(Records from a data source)
++++
(** The two entries of the "Sheet size" select box. *)
Inductive SheetSize : Type :=
| Sheet4x8
| Sheet4x12.

(** The two entries of the "RC spacing (in)" select box. *)
Inductive RCSpacing : Type :=
| RC16
| RC24.

Definition rc_spacing_value (s : RCSpacing) : R :=
  match s with
  | RC16 => 16
  | RC24 => 24
  end.

(** One dict of [rooms_data]. *)
Record RoomRow : Type := mkRoomRow {
  room : string;
  length_ft : R;
  width_ft : R;
  height_ft : R;
  perimeter_ft : R;
  wall_area_net_ft2 : R;
  ceiling_area_ft2 : R;
  total_area_ft2 : R;
  total_with_waste_ft2 : R
}.

(** The widget values read before the summary is computed. *)
Record Inputs : Type := mkInputs {
  include_waste : bool;
  waste_pct_input : R;
  mud_gal_per_1000 : R;
  mud_pail_gal : R;
  tape_sqft_per_roll : R;
  screws_per_sqft : R;
  screws_per_box : Z;
  corner_bead_lf_per_1000 : R;
  corner_bead_piece_len_ft : R;
  sheet_size : SheetSize;
  include_resilient_channel : bool;
  rc_spacing_in : RCSpacing;
  rc_piece_length_ft : R;
  cost_per_sheet : R;
  cost_mud_pail : R;
  cost_tape_roll : R;
  cost_screws_box : R;
  cost_corner_bead_piece : R;
  cost_rc_piece : R;
  pot_light_count : Z;
  pot_light_cost : R;
  labour_rate_sqft : R;
  labour_rate_sqm : R;
  tax_pct : R;
  labour_high_part_flat : R;
  labour_high_part_rate_sqft : R;
  rooms : list Room.t;
  high_parts : list (R * R)
}.

(** [waste_pct = st.number_input(...) if include_waste else 0.0] *)
Definition waste_pct (inp : Inputs) : R :=
  if include_waste inp then waste_pct_input inp else 0.

(** [sum(w * h for w, h in openings)] *)
Definition openings_sum (openings : list (R * R)) : R :=
  Py.sum (map (fun wh => fst wh * snd wh) openings).

(** The "Areas" block of the room loop. *)
Definition room_areas (waste_pct : R) (r : Room.t) : RoomRow :=
  let perimeter := 2 * (Room.length r + Room.width r) in
  let wall_area_gross := perimeter * Room.height r in
  let openings_area := openings_sum (Room.windows r) + openings_sum (Room.doors r) in
  let wall_area_net := Py.max (wall_area_gross - openings_area) 0 in
  let ceiling_area :=
    if Room.include_ceiling r then Room.length r * Room.width r else 0 in
  let total_area_ft2 := wall_area_net + ceiling_area in
  let waste_multiplier := 1 + waste_pct / 100 in
  let total_with_waste_ft2 := total_area_ft2 * waste_multiplier in
  {| room := Room.name r;
     length_ft := Room.length r;
     width_ft := Room.width r;
     height_ft := Room.height r;
     perimeter_ft := perimeter;
     wall_area_net_ft2 := wall_area_net;
     ceiling_area_ft2 := ceiling_area;
     total_area_ft2 := total_area_ft2;
     total_with_waste_ft2 := total_with_waste_ft2 |}.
++++
Give back each record, exactly as it reads.

(** The two entries of the "Sheet size" select box. *)
Inductive SheetSize : Type :=
| Sheet4x8
| Sheet4x12.

(** The two entries of the "RC spacing (in)" select box. *)
Inductive RCSpacing : Type :=
| RC16
| RC24.

Definition rc_spacing_value (s : RCSpacing) : R :=
  match s with
  | RC16 => 16
  | RC24 => 24
  end.

(** One dict of [rooms_data]. *)
Record RoomRow : Type := mkRoomRow {
  room : string;
  length_ft : R;
  width_ft : R;
  height_ft : R;
  perimeter_ft : R;
  wall_area_net_ft2 : R;
  ceiling_area_ft2 : R;
  total_area_ft2 : R;
  total_with_waste_ft2 : R
}.

(** The widget values read before the summary is computed. *)
Record Inputs : Type := mkInputs {
  include_waste : bool;
  waste_pct_input : R;
  mud_gal_per_1000 : R;
  mud_pail_gal : R;
  tape_sqft_per_roll : R;
  screws_per_sqft : R;
  screws_per_box : Z;
  corner_bead_lf_per_1000 : R;
  corner_bead_piece_len_ft : R;
  sheet_size : SheetSize;
  include_resilient_channel : bool;
  rc_spacing_in : RCSpacing;
  rc_piece_length_ft : R;
  cost_per_sheet : R;
  cost_mud_pail : R;
  cost_tape_roll : R;
  cost_screws_box : R;
  cost_corner_bead_piece : R;
  cost_rc_piece : R;
  pot_light_count : Z;
  pot_light_cost : R;
  labour_rate_sqft : R;
  labour_rate_sqm : R;
  tax_pct : R;
  labour_high_part_flat : R;
  labour_high_part_rate_sqft : R;
  rooms : list Room.t;
  high_parts : list (R * R)
}.

(** [waste_pct = st.number_input(...) if include_waste else 0.0] *)
Definition waste_pct (inp : Inputs) : R :=
  if include_waste inp then waste_pct_input inp else 0.

(** [sum(w * h for w, h in openings)] *)
Definition openings_sum (openings : list (R * R)) : R :=
  Py.sum (map (fun wh => fst wh * snd wh) openings).

(** The "Areas" block of the room loop. *)
Definition room_areas (waste_pct : R) (r : Room.t) : RoomRow :=
  let perimeter := 2 * (Room.length r + Room.width r) in
  let wall_area_gross := perimeter * Room.height r in
  let openings_area := openings_sum (Room.windows r) + openings_sum (Room.doors r) in
  let wall_area_net := Py.max (wall_area_gross - openings_area) 0 in
  let ceiling_area :=
    if Room.include_ceiling r then Room.length r * Room.width r else 0 in
  let total_area_ft2 := wall_area_net + ceiling_area in
  let waste_multiplier := 1 + waste_pct / 100 in
  let total_with_waste_ft2 := total_area_ft2 * waste_multiplier in
  {| room := Room.name r;
     length_ft := Room.length r;
     width_ft := Room.width r;
     height_ft := Room.height r;
     perimeter_ft := perimeter;
     wall_area_net_ft2 := wall_area_net;
     ceiling_area_ft2 := ceiling_area;
     total_area_ft2 := total_area_ft2;
     total_with_waste_ft2 := total_with_waste_ft2 |}.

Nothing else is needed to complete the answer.